The asset and service are the unit of risk

Critical infrastructure AI risk should be assessed at the level of the asset, service, and workflow, not only the model or vendor product. The same AI system can be low risk when used to summarise public maintenance reports and high risk when used to prioritise outage restoration, recommend control-room actions, or guide incident response. The governance record should identify which critical service is affected, which asset or system context is involved, which human role is supported, and what consequence could follow from error, delay, unavailability, or misuse.

The use-case record should connect AI to asset criticality. Does the AI system affect a registered critical infrastructure asset, a system of national significance, a regulated service, an essential operational process, or a dependency that supports service delivery? Does it process protected, sensitive, security-relevant, or operational data? Does it recommend actions near operational technology? Does it influence a cyber incident response? Does it depend on a vendor that could become a concentration risk? These questions determine the required governance tier.

This asset-context approach also prevents underclassification. A back-office AI tool may look harmless until it becomes part of outage communications, workforce dispatch, procurement decisions, or incident reporting. Critical infrastructure operators should treat AI-enabled workflow expansion as a reassessment trigger. A system can move from low impact to material impact when it becomes connected to service continuity.

Operational resilience before optimisation

AI is often introduced to optimise: better forecasts, faster triage, more efficient maintenance, improved customer communication, sharper cyber alerts, or faster document processing. In critical infrastructure, optimisation must sit behind resilience. A system that improves average performance but creates opaque dependency, weak fallback, or unsafe automation may reduce resilience even while improving productivity metrics. Governance should therefore ask what happens when the AI is wrong, unavailable, degraded, compromised, or outside its intended operating conditions.

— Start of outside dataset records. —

(* ===== verification/Convergence.v ===== *)
(** * Two nodes converge

    Composes the engine with itself: a node that connects to a peer whose chain goes on
    from its own head asks it for blocks, in the chunks that the network managers allow,
    until it has caught up.  The request a node makes ([on_peer_connected],
    [continue_request]), the limit its network manager puts on it ([clamp_sync_request] of
    both runtimes, behind the interface [Clamps]), the answer of the peer
    ([on_sync_request]) and what the node does with it ([on_sync_response]) are those of the
    files Engine, HostNetwork and ErpNetwork. *)

From S2P Require Import Prelude.
From S2P Require Import Maps.
From S2P Require Import Crypto.
From S2P Require Import Models.
From S2P Require Import State.
From S2P Require Import Ledger.
From S2P Require Import ChainCore.
From S2P Require Import Mempool.
From S2P Require Import Chain.
From S2P Require Import Messages.
From S2P Require Import Engine.
From S2P Require Import EngineSafety.
From S2P Require Import EngineSync.
From S2P Require Import EngineWitness.
From S2P Require Import Framing.
From S2P Require Import HostNetwork.
From S2P Require Import PeerRegistry.
From S2P Require Import ErpNetwork.
From S2P Require Import Wire.

(** ** The limit on a request *)

(** What a network manager promises about the requests it passes on: they start where the
    node asked, are not empty when it asked for something, and do not ask for more. *)
Class Clamps `{Crypto} (clamp : SyncRequest → SyncRequest) : Prop := {
  clamp_from r : sync_from_height (clamp r) = sync_from_height r;
  clamp_to r : is_u64 (sync_from_height r) → is_u64 (sync_to_height r) →
    sync_from_height r ≤ sync_to_height r →
    sync_from_height r ≤ sync_to_height (clamp r) ≤ sync_to_height r;
}.

Section clamps.
Context `{Crypto}.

Resilience governance should define fallback paths. Can operators continue the process manually? Is there a tested procedure for disabling AI assistance? Are staff trained to recognise when AI output is unreliable? Are monitoring thresholds tied to escalation? Can the organisation reconstruct what AI recommended during an incident? Is there a plan for vendor outage or model regression? These questions should be answered before AI becomes embedded in critical workflows.

The most important resilience test is not whether AI works on a normal day. It is whether the organisation can maintain authority and recover when AI does not work. Continuity exercises should include AI failure modes: hallucinated recommendations, stale retrieval data, model drift, vendor service interruption, prompt manipulation, unauthorised tool use, missing logs, and staff overreliance. The exercise output should feed back into risk treatment and control design.

Resilience lifecycle

AI governance for essential-service continuity

Critical infrastructure AI governance should follow the use case from asset context and operational boundary through risk treatment, deployment, monitoring, incident response, and recovery.

1
Asset context
2
Operational boundary
3
Risk assessment
4
Control design
5
Human authority
6
Deploy and monitor
7
Incident response
8
Recover and reassess
AI governance should be tied to service continuity. A material change to the asset, workflow, data source, model, vendor, tool permission, or operating mode should trigger reassessment.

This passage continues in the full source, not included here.